> Input
(* ===== verification/SmpCanTransport.v ===== *)
(** * SMP over CAN: the transport

    [src/src/subsys/smp/can/smp_can_transport.*] with [smp_can_id_layout.h]: packets from several sources put
    together side by side, and packets of this unit sent frame by frame at the pace the bus share allows.
    MCUmgr, its packet pool and the bus are outside: the room of an allocated packet, the bus behind the
    proxy and the results of its calls are parameters; what the transport does to them is an effect. *)

From S2P Require Import Prelude Can SmpCan SmpCanPacer.

(** ** [SmpCanIdLayout] *)

Definition DEFAULT_BASE : Z := 535822336.
Definition ID_MASK : Z := 536870911.
Definition ADDRESS_MASK : Z := 65535.
Definition TARGET_FILTER_MASK : Z := Z.land ID_MASK (u32 (Z.lnot 255)).

Definition IsValidBase (base : Z) : bool :=
  bool_decide (Z.land base (u32 (Z.lnot ID_MASK)) = 0) && bool_decide (Z.land base ADDRESS_MASK = 0).
Definition IsValidAddress (address : Z) : bool :=
  negb (bool_decide (address = 0)) && negb (bool_decide (address = 255)).
Definition MakeId (base target source : Z) : Z := Z.lor (Z.lor base (u32 (Z.shiftl target 8))) source.
Definition GetTargetFilterId (base target : Z) : Z := MakeId base target 0.
Definition Contains (base id : Z) : bool :=
  bool_decide (Z.land (Z.land id ID_MASK) (u32 (Z.lnot ADDRESS_MASK)) = base)
  && bool_decide (Z.land id (u32 (Z.lnot ID_MASK)) = 0).
Definition GetTarget (id : Z) : Z := u8 (Z.shiftr id 8).
Definition GetSource (id : Z) : Z := u8 id.

(** ** Configuration, environment, state *)

Class SmpCanConfig := {
  RX_SLOTS : nat;
  RX_TIMEOUT_MS : Z;
  TX_BURST_FRAMES : Z;
  cfg_slots : (1 <= RX_SLOTS <= 8)%nat;
  cfg_burst : 1 <= TX_BURST_FRAMES <= 64;
}.
(** * vaia-bot: field-completion reconciliation engine

    A shallow embedding of the hotel market-data fetcher:

    - [middleware/constants.js]: the field registry ([MD_PR_FIELDS],
      [MD_CAT_FIELDS], [MD_ALL_FIELDS], [BOOLEAN_FIELDS]);
    - [services/marketDataService.js]: [MarketDataService] (emptiness
      check, safe merge, schema filter, lookups, insert, update, upsert);
    - [services/aiService.js]: [AIService];
    - [config/database.js]: [executeQuery];
    - [index.js]: [processHotelWithRetry], [fetchAndPrintHotelFAQ] and the
      loop of [main] over the hotels.

    Left out: [services/hotelService.js] and the rest of [main] and of
    [config/database.js] (connection test, hotel list, pool shutdown),
    whose calls to the outside world are not among the calls modelled.

    JavaScript objects are finite maps from property names to values
    ([gmap string value]): the own, enumerable, string-keyed data
    properties of the object, with [Object.prototype] behind them for
    reads of other keys; assigning to a key creates or overwrites that own
    property (assignment to [__proto__] is outside the model).
    Asynchronous, fallible code lives in a small monad [M] that threads
    the history of calls made to the outside world (database pool,
    completion service, timers) and carries thrown errors.  [parseInt],
    a built-in of the runtime, is a parameter.  [console.log] output is
    not modelled. *)

From Stdlib Require Import ZArith Ascii String List Bool Lia.
From stdpp Require Import base option list gmap strings fin_maps.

> Try it
The entries above hold a line with "Definition GetTargetFilterId (base" and a later line with "ID_MASK)) = 0).". Write out exactly those lines and all lines between, nothing more.

> Completed exercise
Definition GetTargetFilterId (base target : Z) : Z := MakeId base target 0.
Definition Contains (base id : Z) : bool :=
  bool_decide (Z.land (Z.land id ID_MASK) (u32 (Z.lnot ADDRESS_MASK)) = base)
  && bool_decide (Z.land id (u32 (Z.lnot ID_MASK)) = 0).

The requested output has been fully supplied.